Loss of hearing affects about 30% of people who are 60 years of age or older. The hearing loss as a part of aging is extremely gradual. Sudden hearing loss is not normal. 

The Body

As we get older, we lose muscle mass and the muscles become less toned and increasingly rigid. The organs of our body tend to lose their reserve ability as well. The heart walls thicken, the arteries become stiffer, and the heart rate drops, as we get older. This is why it becomes more difficult to exercise as vigorously as we did when we were younger. While we cannot stop the aging process completely, we can undergo stretching exercises and weight training in order to improve flexibility and strength. It is important to stick with some kind of aerobic activity on a regular basis. In addition, strength training is vital because lifting weights can preserve bone density, maintain lean muscle mass, and help keep the metabolism going.

High blood pressure

Essential hypertension (defined as hypertension that has no clearly identifiable cause) can be a sign of aging. The exact reason why we get essential hypertension is not clear but it may have to do with genetics, poor diet, lack of exercise, and obesity. The walls of the blood vessels tend to be less elastic as we age, leading to systolic hypertension. About half of all individuals aged 60 or older have high blood pressure of some type. It can be prevented with exercise, weight loss, and a healthy diet. 
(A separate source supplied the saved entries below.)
(** The next step under the lock. *)
Definition guard_step (w : World) : option World :=
  match guard w with
  | Free => None
  | Merging kept (Some (i, Drained)) todo =>
      Some (with_guard (Merging (if shared i w then kept ++ [i] else kept) None todo) w)
  | Merging kept (Some (i, d)) todo =>
      '(d, w) ← drain_step i d w;
      Some (with_guard (Merging kept (Some (i, d)) todo) w)
  | Merging kept None (i :: todo) => Some (with_guard (Merging kept (Some (i, SwapUp)) todo) w)
  | Merging kept None [] => Some (with_guard Free (with_registry kept w))
  | Retiring r i Drained =>
      rec ← recorders w !! r;
      let w := with_guard Free (with_registry (swap_remove i (registry w)) w) in
      Some (with_recorders
        (match r_pc rec with
         | Retire c vs t _ => <[r := with_pc (Push c vs t) rec]> (recorders w)
         | _ => delete r (recorders w)
         end) w)
  | Retiring r i d =>
      '(d, w) ← drain_step i d w;
      Some (with_guard (Retiring r i d) w)
  end.

(** ** The calls of a recorder *)
Definition current_field (n : nat) (c : Current) : option str :=
  match n with 0%nat => current_id c | 1%nat => current_name c | 2%nat => current_sub_id c | _ => current_sub_name c end.

(** [current_target], of the four fields as they were read. *)
Definition target_of_fields (fields : list (option str)) : TrafficTarget :=
  {| id := default DIRECT_TRAFFIC_ID (default None (fields !! 0%nat)); name := default zh_direct (default None (fields !! 1%nat));
     subscription_id := default None (fields !! 2%nat); subscription_name := default None (fields !! 3%nat) |}.

Definition same_day (day : Z) (w : World) (r : Recorder) : bool :=
  match c ← (held r ≫= (λ i, counters w !! i)); Some (c_day c =? day) with Some b => b | None => false end.
Definition same_target (t : TrafficTarget) (w : World) (r : Recorder) : bool :=
  match c ← (held r ≫= (λ i, counters w !! i)); Some (bool_decide (c_target c = t)) with Some b => b | None => false end.

(** What was recorded, and by whom. *)
Record Event := { e_target : TrafficTarget; e_month : bytes; e_up : Z; e_down : Z }.

Definition set_recorder (r : nat) (rec : Recorder) (w : World) : World := with_recorders (<[r := rec]> (recorders w)) w.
Momentary lapses in memory are a normal part of the aging process. There isn’t anything to worry about as long as the memory loss isn’t sudden or as long as it doesn’t affect activities of daily living.  There are many things you can do to help keep your memory strong such as continuing to learn and using all your senses. (Here's an article from Harvard Health on Ways to Keep Memory Sharp)

Muscle Loss and Weight Gain Women begin to lose muscle tissue as they age, with an average amount of about 1/2 lb. per year for women beginning at 40, according to Dr. Pamela Peeke, author of "Body for Life." When you lose muscle, your resting metabolism dips and you burn fewer calories, leading to typical weight gain after age 40.

Bone Loss Up until you are 35 or so, you maintain bone density at about the same rate that you lose it. But with every passing year after that time, you lose up to 1 percent of bone every year.  Strength training and weight-bearing exercise not only stop bone loss, but it can actually build bones as well as making them stronger and denser.

Perimenopausal Symptoms The average age for the onset of perimenopause is 47, but it can occur sooner or later. This transitional period between your reproductive life and menopause is characterized by lower estrogen levels and lower levels of other hormones as well. You may experience occasional hot flashes, changes in your menstrual cycle, or sleep disturbances. (Additional Information)

Other Hormonal Changes As your thyroid ages, it can begin to function less effectively and either produce too little or too much of the thyroid hormones, causing symptoms such as weight loss, intolerance of cold or heat, fatigue, and alternating constipation and diarrhea. Also, your pancreas might lose its ability to process insulin as efficiently as it once had and your blood glucose levels might rise, causing diabetes.

We are all aging and it can be a bit scary. It doesn't have to be if you educate yourself on the aging process, stay active, eat a healthy diet, and keep regular appointments with your doctor to stay on top of your health.